Talk about strange timing: Yesterday, I heard from a business user of Microsoft's Windows Azure cloud platform who said that his company had been taken down by an Azure storage outage that lasted for six hours on April 15.
I've asked Microsoft for more details about what specifically happened on April 15 that caused the reported downtime and am awaiting word back.
Update (4/22): Microsoft isn't saying much about the outage, other than to acknowledge it happened. The official response, delivered through a company spokesperson:
"At 6:40 AM PDT on April 15th, Microsoft became aware of an issue that affected some customers using the Windows Azure Storage service in the North Central and South Central US regions. This issue has been resolved. We regret any inconvenience the outage may have caused our impacted customers. As always, we will investigate the cause of this issue and take steps to better ensure it doesn’t happen again."
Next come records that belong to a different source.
(** The events emitted among some effects, in order. *)
Definition emitted (l : list Effect)
  : list (TenlixorEventType * EventData) :=
  omap (fun e => match e with
                 | Emitted ev payload => Some (ev, payload)
                 | _ => None
                 end) l.

(** The requests sent among some effects, in order. *)
Definition fetches (l : list Effect) : list string :=
  omap (fun e => match e with
                 | Fetched c => Some c
                 | _ => None
                 end) l.

(** The effects of a failed load: one request, and the warnings of the
    cache reads. *)
Definition failedLoadEffects (languageCode : string) (m : Machine)
  : list Effect :=
  if config_cache (config (self m)) then
    ((if unreadable m languageCode
      then [ConsoleWarn "Tenlixor: Cache read error:"] else [])
     ++ [Fetched languageCode]
     ++ (if unreadable m languageCode
         then [ConsoleWarn "Tenlixor: Cache read error:"] else []))%list
  else [Fetched languageCode].

(** The machine once [currentLanguage] has been assigned. *)
Definition withLanguage (languageCode : string) (m : Machine) : Machine :=
  {| self := set_currentLanguage languageCode (self m); world := world m |}.

(** The payload of the [error] event of a failed operation. *)
Definition failure (errcode : string) (e : Js.Thrown) : EventData :=
  ErrorEvent errcode (Js.messageOf e) (Js.errorOf e).

(** The machine once [isLoading] has been set. *)
Definition loadingStarted (m : Machine) : Machine :=
  {| self := set_isLoading true (self m); world := world m |}.

(** The [try] block of [init]. *)
Definition initBlock : M unit :=
  s ← this;
  fetchStrings (currentLanguage s) ;;
  update (set_isInitialized true) ;;
  (if config_autoScan (config s) then
     w ← host;
     match document w with
     | Some d =>
         match Dom.readyState d with
         | Dom.loading => effect DomContentLoadedListener
         | _ => scan
         end
     | None => mret tt
     end
   else mret tt) ;;
  emit loaded (LoadedEvent (currentLanguage s) false).

(** The [catch] block of [init]. *)
Definition initHandler (thrown : Js.Thrown) : M unit :=
  emit error (ErrorEvent "INIT_FAILED" (Js.messageOf thrown)
                         (Js.errorOf thrown)).

(** The machine after [clearCache]. *)
Definition cleared (languageCode : string) (m : Machine) : Machine :=
  {| self := set_memoryCache
               (delete (getCacheKey (self m) languageCode)
                       (memoryCache (self m))) (self m);
     world :=
       match localStorage (world m) with
       | Some ls =>
           set_localStorage
             (Some (set_items (delete (getCacheKey (self m) languageCode)
                                      (items ls)) ls)) (world m)
       | None => world m
       end |}.

(** The machine on which [reload] loads the language. *)
Definition beforeReload (m : Machine) : Machine :=
  if config_cache (config (self m))
  then cleared (currentLanguage (self m)) m
  else m.

(** ** The scanner *)

(** The [forEach] of [scanTextNodes] over the children of an element. *)
Fixpoint scanChildren (self : Tenlixor) (lang : string) (l : list Dom.Node)
    (a : gmap string string) : list Dom.Node * gmap string string :=
  match l with
  | [] => ([], a)
  | child :: rest =>
      let '(child', a1) := scanTextNodes self lang child a in
      let '(rest', a2) := scanChildren self lang rest a1 in
      (child' :: rest', a2)
  end.

(** The attribute pass has nothing to write in the tree. *)
Fixpoint quiet (self : Tenlixor) (lang : string) (n : Dom.Node) : bool :=
  match n with
  | Dom.Element _ attrs cs =>
      bool_decide (translateElement self lang attrs = None)
      && forallb (quiet self lang) cs
  | _ => true
  end.

(** The text pass has nothing to write in the tree. *)
Fixpoint settled (self : Tenlixor) (lang : string) (n : Dom.Node) : bool :=
  match n with
  | Dom.Text content => negb (matchesKey self lang (Dom.trim content))
  | Dom.Element tg attrs cs =>
      Dom.hasAttribute attr_resolved attrs || skippedTag tg
      || forallb (settled self lang) cs
  | Dom.Comment _ => true
  end.

(** ** Scenarios *)

(** [{token: "t1", tenantSlug: "acme"}] *)
Definition acmeConfig : TenlixorConfig :=
  {| token := Some "t1"; tenantSlug := Some "acme"; language := None;
     apiUrl := None; cache := None; cacheTTL := None;
     fallbackLanguage := None; autoScan := None |}.

(** The payload the mocked transport returns for every language. *)
Definition welcomePayload : TenlixorResponseData :=
  {| tenant_id := "acme-1";
     languages :=
       Some [ {| code := "en";
                 resources := Some [ {| key := "app.welcome";
                                        value := "Welcome!" |} ] |} ] |}.

(** The engine built from [acmeConfig], with two [loaded] listeners (the
    first of which throws, see [twoListeners]) and one [error] listener. *)
Definition acmeEngine : Tenlixor :=
  set_listeners
    {| on_loaded := [1%nat; 2%nat]; on_error := [3%nat];
       on_language_changed := [] |}
    {| config := resolveConfig acmeConfig;
       this_data := {| store_tenant_id := None; store_languages := ∅ |};
       listeners := {| on_loaded := []; on_error := [];
                       on_language_changed := [] |};
       isInitialized := false;
       currentLanguage := "en";
       isLoading := false;
       memoryCache := ∅ |}.

(** Callback 1 throws, the others return. *)
Definition twoListeners (cb : TenlixorEventHandler) (payload : EventData)
  : option Js.Thrown :=
  if Nat.eqb cb 1 then Some (Js.Error "listener failed") else None.

Definition paragraph (attrs : gmap string string) (content : string)
  : Dom.Node :=
  Dom.Element "P" attrs [Dom.Text content].

(** A page with a keyed element, a text that is a key, and a script. *)
Definition page : Dom.Document :=
  {| Dom.readyState := Dom.complete;
     Dom.documentElement :=
       Dom.Element "HTML" ∅
         [ Dom.Element "HEAD" ∅ [];
           Dom.Element "BODY" ∅
             [ paragraph {[ attr_key := "app.welcome" ]} "";
               paragraph ∅ "  app.welcome ";
               Dom.Element "SCRIPT" ∅ [Dom.Text "app.welcome"];
               paragraph ∅ "plain text" ] ] |}.

Definition networkDown : Js.Thrown := Js.Error "Failed to fetch".

(** A host whose network is down: every request is rejected. *)
Definition offline : World :=
  {| now := 1000000;
     localStorage := Some {| items := ∅; quotaExceeded := false |};
     fetch := fun _ => NetworkError networkDown;
     fetchTime := 20;
     callback := twoListeners;
     document := Some page;
     effects := [] |}.

(** A host whose network answers every request with [welcomePayload]. *)
Definition online : World :=
  {| now := 1000000;
     localStorage := Some {| items := ∅; quotaExceeded := false |};
     fetch := fun _ => Response 200 "OK"
                         (Js.Return {| success := true;
                                       data := welcomePayload |});
     fetchTime := 20;
     callback := twoListeners;
     document := Some page;
     effects := [] |}.

(** The engine after a successful [init], later, with the network down. *)
Definition readyOffline : Machine :=
  {| self := self (snd (init {| self := acmeEngine; world := online |}));
     world := set_now 2000000 offline |}.

(** As [readyOffline], with an expired entry for ["tr"] in the in-memory
    tier alone. *)
Definition staleEntry : TenlixorCacheEntry :=
  {| timestamp := 0; entry_data := welcomePayload |}.

Definition readyOfflineStale : Machine :=
  {| self := set_memoryCache
               (<[getCacheKey (self readyOffline) "tr" := staleEntry]>
                  (memoryCache (self readyOffline)))
               (self readyOffline);
     world := world readyOffline |}.

(** As [readyOfflineStale], with a durable item under the same cache key
    that is not a serialized cache entry. *)
Definition readyOfflineMasked : Machine :=
  {| self := self readyOfflineStale;
     world :=
       set_localStorage
         (Some {| items := {[ getCacheKey (self readyOffline) "tr"
                              := Raw "not json" ]};
                  quotaExceeded := false |})
         (world readyOffline) |}.

(** [{token: "t1", tenantSlug: "acme", cacheTTL: 0, language: "",
     apiUrl: "", fallbackLanguage: ""}] *)
Definition falsyConfig : TenlixorConfig :=
  {| token := Some "t1"; tenantSlug := Some "acme"; language := Some "";
     apiUrl := Some ""; cache := None; cacheTTL := Some 0%Z;
     fallbackLanguage := Some ""; autoScan := None |}.

(** The engine on a fresh host whose network answers. *)
Definition freshOnline : Machine := {| self := acmeEngine; world := online |}.

(** The engine on a fresh host whose network is down. *)
Definition freshOffline : Machine := {| self := acmeEngine; world := offline |}.

(** A table for ["tr"] loaded earlier. *)
Definition turkishStore : TenlixorDataStore :=
  {| store_tenant_id := Some "acme-1";
     store_languages := {[ "tr" := {[ "app.welcome" := "Merhaba!" ]} ]} |}.

(** The ready engine with its page, the network back. *)
Definition readyOnline : Machine :=
  {| self := self readyOffline; world := online |}.

(** A host whose durable store is full: [setItem] throws. *)
Definition quotaFull : Machine :=
  {| self := acmeEngine;
     world := set_localStorage
                (Some {| items := ∅; quotaExceeded := true |}) online |}.

(** ** Successful loads *)

(** The machine after [saveToCache]. *)
Definition saved (languageCode : string) (d : TenlixorResponseData)
    (m : Machine) : Machine :=
  let cacheKey := getCacheKey (self m) languageCode in
  let e := {| timestamp := now (world m); entry_data := d |} in
  let inMemory :=
    set_memoryCache (<[cacheKey := e]> (memoryCache (self m))) (self m) in
  match localStorage (world m) with
  | Some ls =>
      if quotaExceeded ls
      then logged [ConsoleWarn "Tenlixor: Cache write error:"] m
      else {| self := inMemory;
              world := set_localStorage
                         (Some (set_items (<[cacheKey := Json e]> (items ls))
                                          ls)) (world m) |}
  | None => {| self := inMemory; world := world m |}
  end.

(** The machine once the tenant identifier of a payload has been stored. *)
Definition withTenant (d : TenlixorResponseData) (m : Machine) : Machine :=
  if Js.truthy (tenant_id d)
  then {| self := set_data (set_tenant_id (tenant_id d) (this_data (self m)))
                           (self m);
          world := world m |}
  else m.

(** The machine after the [try] block of [fetchStrings] has returned the
    payload [d]. *)
Definition received (languageCode : string) (d : TenlixorResponseData)
    (m : Machine) : Machine :=
  let m1 := merged d (withTenant d (requested languageCode m)) in
  if config_cache (config (self m)) then saved languageCode d m1 else m1.

(** The tenant part of the cache key. *)
Definition tenantOf (s : Tenlixor) : string :=
  Js.orString (store_tenant_id (this_data s)) "default".

(** A host with another network. *)
Definition set_fetch (f : string -> FetchResult) (w : World) : World :=
  {| now := now w; localStorage := localStorage w; fetch := f;
     fetchTime := fetchTime w; callback := callback w;
     document := document w; effects := effects w |}.

(** A new session on the same browser: the engine as constructed, on the
    host as the previous session left it, with the network [f]. *)
Definition newSession (s : Tenlixor) (f : string -> FetchResult)
    (previous : Machine) : Machine :=
  {| self := s; world := set_fetch f (world previous) |}.

(** [acmeEngine] configured with [cache: false], network down. *)
Definition uncachedOffline : Machine :=
  {| self :=
       {| config :=
            resolveConfig
              {| token := Some "t1"; tenantSlug := Some "acme";
                 language := None; apiUrl := None; cache := Some false;
                 cacheTTL := None; fallbackLanguage := None;
                 autoScan := None |};
          this_data := this_data acmeEngine;
          listeners := listeners acmeEngine;
          isInitialized := false;
          currentLanguage := "en";
          isLoading := false;
          memoryCache := ∅ |};
     world := offline |}.




(** ** What the scanner leaves alone *)

(** The attributes of an element without the three markers. *)
Definition unmarked (attrs : gmap string string) : gmap string string :=
  delete attr_lang (delete attr_key (delete attr_resolved attrs)).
The user who contacted me -- who asked not to be named -- said he believed there was a misconfiguration during storage deployment that hit both North Central and South Central U.S. at the same time that affected the way the load balancers were sending traffic. The user wanted to know more details about exactly what happened and what Microsoft is doing to head off similar types of problems in the future.
I'm not posting this to downplay what's going on with Amazon's EC2. Nor am I doing so because I've heard Microsoft or Microsoft partners trying to use Amazon's EC2 outage as a way to paint Azure as superior. (In fact, one member of the Azure team tweeted today that he hoped no one at Microsoft would do such a thing.)